Supplied material

>>>>>

(** * Library management: borrowing, inventory and statistics

    A shallow embedding of the server's storage layer
    ([server/storage.ts]), of the HTTP handlers that call it
    ([server/routes.ts]), of the table declarations ([shared/schema.ts])
    and of the dashboard's [getStatus] ([UserDashboard.tsx]).

    Conventions.
    - Timestamps are milliseconds since the epoch, as [Date.getTime()]
      gives them; [new Date()] and the columns' [defaultNow()] read a
      clock that every operation takes as its argument [now].
    - [decimal(10, 2)] values are counted in hundredths (cents).
    - A table with a [serial] primary key is a finite map from the key
      to the rest of the row, together with the key's sequence.
    - The database is shared state threaded through every call; a
      rejected promise keeps the writes made before the rejection, since
      the storage layer opens no transaction.
    - The query builders ([select], [insert], [update], [delete]) are
      read with their SQL meaning on these tables, constraints included:
      primary and foreign keys, [unique()], and the range of [integer]
      and [decimal] columns. A statement refused for a value that is
      not of its column's type or range writes nothing and draws no
      key; one refused for a key constraint has drawn its key.
    - JavaScript around a query is evaluated as JavaScript: arithmetic
      on the object [db.$count(...)] returns does not see any row, and
      destructuring an awaited count, a number, throws. *)

From Stdlib Require Import ZArith String.
From stdpp Require Import base numbers option strings list gmap fin_maps.
From stdpp Require Import sorting pretty.

Local Open Scope string_scope.
Local Open Scope Z_scope.

(** ** Tables ([shared/schema.ts]) *)

(** Row of [users]; only [role] is read by the modelled handlers. *)
Record User := mkUser {
  email : option string;
  role : string
}.

(** Row of [books], without its key. *)
Record Book := mkBook {
  title : string;
  author : string;
  isbn : option string;
  category : string;
  description : option string;
  coverImageUrl : option string;
  price : Z;
  totalCopies : Z;
  availableCopies : Z;
  rating : option Z;
  createdAt : option Z;
  updatedAt : option Z
}.

(** Row of [borrowed_books], without its key. [status] is a [varchar]
    holding 'borrowed', 'returned' or 'overdue'. *)
Record BorrowedBook := mkBorrowedBook {
  userId : string;
  bookId : Z;
  borrowedAt : option Z;
  dueDate : Z;
  returnedAt : option Z;
  status : string
}.

(** Row of [purchases], without its key. *)
Record Purchase := mkPurchase {
  purchase_userId : string;
  purchase_bookId : Z;
  purchase_price : Z;
  purchasedAt : option Z
}.

(** The value [insertBookSchema] parses a request body into: [id],
    [createdAt] and [updatedAt] are omitted, columns with a default or
    without [notNull] are optional. *)
Record InsertBook := mkInsertBook {
  ins_title : string;
  ins_author : string;
  ins_isbn : option string;
  ins_category : string;
  ins_description : option string;
  ins_coverImageUrl : option string;
  ins_price : Z;
  ins_totalCopies : option Z;
  ins_availableCopies : option Z;
  ins_rating : option Z
}.
Lemma validateProjectForm_nil (formData : ClientProjectForm.FormData) :
  ClientProjectForm.validateProjectForm formData = [] ->
  blankField (ClientProjectForm.form_title formData) = false
  /\ blankField (ClientProjectForm.form_tagline formData) = false
  /\ blankField (ClientProjectForm.form_description formData) = false
  /\ blankField (ClientProjectForm.form_city formData) = false
  /\ present (ClientProjectForm.form_price formData) = true
  /\ Number_nonPositive
       (Number_parse (default [] (ClientProjectForm.form_price formData)))
     = false
  /\ ClientForm.validateContacts (ClientProjectForm.form_contacts formData)
     = None.
Proof.
  unfold ClientProjectForm.validateProjectForm. intros H.
  repeat match type of H with
         | _ ++ _ = [] =>
             apply app_eq_nil in H;
             let H1 := fresh "H" in destruct H as [H1 H]
         end.
  repeat match goal with
         | H : (if ?b then _ else _) = [] |- _ =>
             destruct b eqn:?; [discriminate H | clear H]
         end.
  match goal with
  | H : _ || _ = false |- _ => apply orb_false_iff in H; destruct H as [Hp Hn]
  end.
  apply negb_false_iff in Hp.
  repeat (split; [first [assumption | reflexivity]|]).
  destruct (ClientForm.validateContacts _) as [e|] eqn:He; [|reflexivity].
  exfalso. unfold ClientForm.validateContacts in He.
  repeat match type of He with
         | (if ?b then _ else _) = _ => destruct b
         end;
    try discriminate; injection He as <-; vm_compute in H; discriminate.
Qed.

End FormFacts.

(** X21.  A form that the client's [validateProjectForm] passes without
    error can still be refused by the server: when its price is a text
    that is not a number, the server, given a valid city, a contact text
    that parses back to the contact object and a phone that is absent or
    of eleven digits, answers that the price must be a positive number. *)
Theorem client_passes_price_server_refuses {CM : CaseMapping} {F : FormHost}
    (formData : ClientProjectForm.FormData) (contactText : str)
    (filename : option str) (now1 : Z) (random : str) (now2 : Z) (fs : FS) :
  ClientProjectForm.validateProjectForm formData = [] ->
  Number_isNaN
    (Number_parse (default [] (ClientProjectForm.form_price formData)))
  = true ->
  contactText <> [] ->
  JSON_parse_contact contactText
  = Ok (Some (ClientProjectForm.form_contacts formData)) ->
  validateCity (trim (default [] (ClientProjectForm.form_city formData)))
  = true ->
  (present (cf_phone (ClientProjectForm.form_contacts formData)) = true ->
   length (stripNonDigits
             (default []
                (cf_phone (ClientProjectForm.form_contacts formData))))
   = 11%nat) ->
  createProject
    (requestOfForm formData contactText filename now1 random now2) fs
  = (Ok (Refused (js "Стоимость должна быть положительным числом")), fs).
Proof.
  intros Hform Hnan Htext Hparse Hcity Hphone.
  apply validateProjectForm_nil in Hform.
  destruct Hform as (Ht & Hg & Hd & Hc & Hp & _ & Hv).
  apply ClientForm_validateContacts_none in Hv.
  destruct Hv as (Hpres & Hemail & Htelegram).
  apply phone_step in Hphone.
  unfold createProject, tryCatch, bind.
  assert (Hm : missingFields
                 (requestOfForm formData contactText filename now1 random now2)
               = []).
  { unfold missingFields, requestOfForm.
    cbn [body_title body_tagline body_description body_city body_price
         body_contact].
    rewrite Ht, Hg, Hd, Hc, Hp.
    destruct contactText; [congruence | reflexivity]. }
  rewrite Hm. cbn [length Nat.ltb Nat.leb].
  unfold requestOfForm at 1 2.
  cbn [body_city body_contact default from_option Datatypes.id].
  change (default [] (ClientProjectForm.form_city formData))
    with (from_option Datatypes.id [] (ClientProjectForm.form_city formData))
    in Hcity.
  rewrite Hcity. cbn [negb]. rewrite Hparse, Hpres, Hphone, Hemail, Htelegram.
  unfold requestOfForm at 1. cbn [body_price].
  change (from_option Datatypes.id []
            (ClientProjectForm.form_price formData))
    with (default [] (ClientProjectForm.form_price formData)).
  rewrite Hnan. reflexivity.
Qed.
(** * PartiSn input-deck preparation ([pyne/partisn.py]): zone reduction

    A shallow embedding of the functions of [pyne/partisn.py] that derive
    the coordinate system, the material library and the zone map of a
    PARTISN input deck, followed by the properties established for them.

    Conventions of the embedding.
    - Python [float]s are modelled as exact rationals ([Q]); rounding is
      not modelled.  Concrete inputs keep wide margins around every
      tolerance threshold they exercise, and the tolerance tests they
      rely on are evaluated on binary64 values as well.
    - Python exceptions are values of [exn]; a function that may raise
      returns a [result].
    - A Python [dict] whose iteration order matters ([voxel], [zones],
      [zones_mats]: all keyed by small non-negative integers) is an
      association list kept in ascending key order, which is the order in
      which CPython 2 iterates over such a dictionary.  The properties of
      the deduplication are stated for the voxels in any order, provided
      no voxel number occurs twice.  Dictionaries that are only looked up
      are [gmap]s.
    - The collaborators outside this file ([dagmc], [MaterialLibrary],
      the mesh) appear through the values they return. *)

From Stdlib Require Import ZArith QArith Qabs Lqa Lia Sorted Floats Ascii.
From stdpp Require Import gmap strings pretty list fin_maps.
Lemma fresh_ok_app o s :
  fresh o -> encoded_lines_ok (o ++ s) = encoded_lines_ok o && encoded_lines_ok s.
Proof.
  intros [->|(x & t1 & t2 & ->)]; [reflexivity|].
  rewrite <- app_assoc. cbn [app].
  rewrite ok_crlf_app.
  replace (x ++ [(CR, t1); (LF, t2)]) with (x ++ (CR, t1) :: (LF, t2) :: []) by reflexivity.
  rewrite ok_crlf_app, ok_nil, andb_true_r. reflexivity.
Qed.

Lemma ends_crlf_spec s : ends_crlf s = true -> exists s0, s = s0 ++ crlf.
Proof.
  unfold ends_crlf. intros H.
  rewrite <- (rev_involutive s).
  destruct (rev s) as [|b1 [|b2 r]]; try discriminate.
  apply andb_true_iff in H as [H1 H2]. unfold is_char in H1, H2.
  apply Ascii.eqb_eq in H1, H2. subst.
  exists (rev r). cbn [rev]. rewrite <- app_assoc. reflexivity.
Qed.

Lemma fresh_app_ends l b s : ends_crlf s = true -> fresh (l ++ tag b s).
Proof.
  intros H. apply ends_crlf_spec in H as [s0 ->]. right.
  exists (l ++ tag b s0), b, b. unfold tag. rewrite map_app, app_assoc. reflexivity.
Qed.

Lemma tag_crlf_app b s : tag b (crlf ++ s) = (CR, b) :: (LF, b) :: tag b s.
Proof. reflexivity. Qed.

End LineFacts.

(** ** Line lengths of the two encoders *)
Module EncoderLines.
Import LineFacts.

Lemma noCR_app a b : noCR (a ++ b) = noCR a && noCR b.
Proof. apply forallb_app. Qed.

Lemma hex_noCR n : negb (is_char CR (nth n upperhex "0"%char)) = true.
Proof. do 16 (destruct n as [|n]; [reflexivity|]). destruct n; reflexivity. Qed.

Lemma ok_tag_line ln :
  length ln <= 76 -> noCR ln = true -> encoded_lines_ok (tag true ln) = true.
Proof.
  intros Hl Hn. apply ok_single; [now rewrite noCR_tag|].
  unfold tag. now rewrite length_map.
Qed.
(** ** All sites placed: overwriting shapes *)

Lemma lookup_repeat_zero (n i : nat) :
  (i < n)%nat -> repeat 0 n !! i = Some 0.
Proof.
  revert i. induction n as [|n IH]; intros [|i] Hi; simpl; try lia;
    [reflexivity|]. apply IH. lia.
Qed.

Lemma fold_square_lookup (x_vec : list R) w cs (plant : list R) (i : nat)
    (p x : R) :
  plant !! i = Some p -> x_vec !! i = Some x ->
  fold_left (square_step x_vec w) cs plant !! i
  = Some (match last_placed w x cs with Some _ => 1 | None => p end).
Proof.
  intros Hp Hx. induction cs as [|c cs IH] using rev_ind; [exact Hp|].
  rewrite fold_left_app, last_placed_snoc. simpl.
  rewrite (square_step_lookup _ _ _ _ _ _ _ IH Hx).
  destruct (in_span_b w c x); [reflexivity|].
  destruct (last_placed w x cs); reflexivity.
Qed.

Lemma fold_square_length x_vec w cs plant :
  length (fold_left (square_step x_vec w) cs plant) = length plant.
Proof.
  revert plant. induction cs as [|c cs IH]; intros plant; simpl;
    [reflexivity|]. rewrite IH. apply square_step_length.
Qed.

Lemma fold_triangle_lookup (x_vec : list R) w cs (plant : list R) (i : nat)
    (p x : R) :
  plant !! i = Some p -> x_vec !! i = Some x ->
  fold_left (triangle_step x_vec w) cs plant !! i
  = Some (match last_placed w x cs with
          | Some c => x - c + w / 2
          | None => p
          end).
Proof.
  intros Hp Hx. induction cs as [|c cs IH] using rev_ind; [exact Hp|].
  rewrite fold_left_app, last_placed_snoc. simpl.
  rewrite (triangle_step_lookup _ _ _ _ _ _ _ IH Hx).
  destruct (in_span_b w c x); reflexivity.
Qed.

<<<<<

What is needed
Here the job is to transcribe the lines from the first line of the data through the line containing "not of its column's", inclusive, exactly and with nothing else.

Response to this exercise
(** * Library management: borrowing, inventory and statistics

    A shallow embedding of the server's storage layer
    ([server/storage.ts]), of the HTTP handlers that call it
    ([server/routes.ts]), of the table declarations ([shared/schema.ts])
    and of the dashboard's [getStatus] ([UserDashboard.tsx]).

    Conventions.
    - Timestamps are milliseconds since the epoch, as [Date.getTime()]
      gives them; [new Date()] and the columns' [defaultNow()] read a
      clock that every operation takes as its argument [now].
    - [decimal(10, 2)] values are counted in hundredths (cents).
    - A table with a [serial] primary key is a finite map from the key
      to the rest of the row, together with the key's sequence.
    - The database is shared state threaded through every call; a
      rejected promise keeps the writes made before the rejection, since
      the storage layer opens no transaction.
    - The query builders ([select], [insert], [update], [delete]) are
      read with their SQL meaning on these tables, constraints included:
      primary and foreign keys, [unique()], and the range of [integer]
      and [decimal] columns. A statement refused for a value that is
      not of its column's type or range writes nothing and draws no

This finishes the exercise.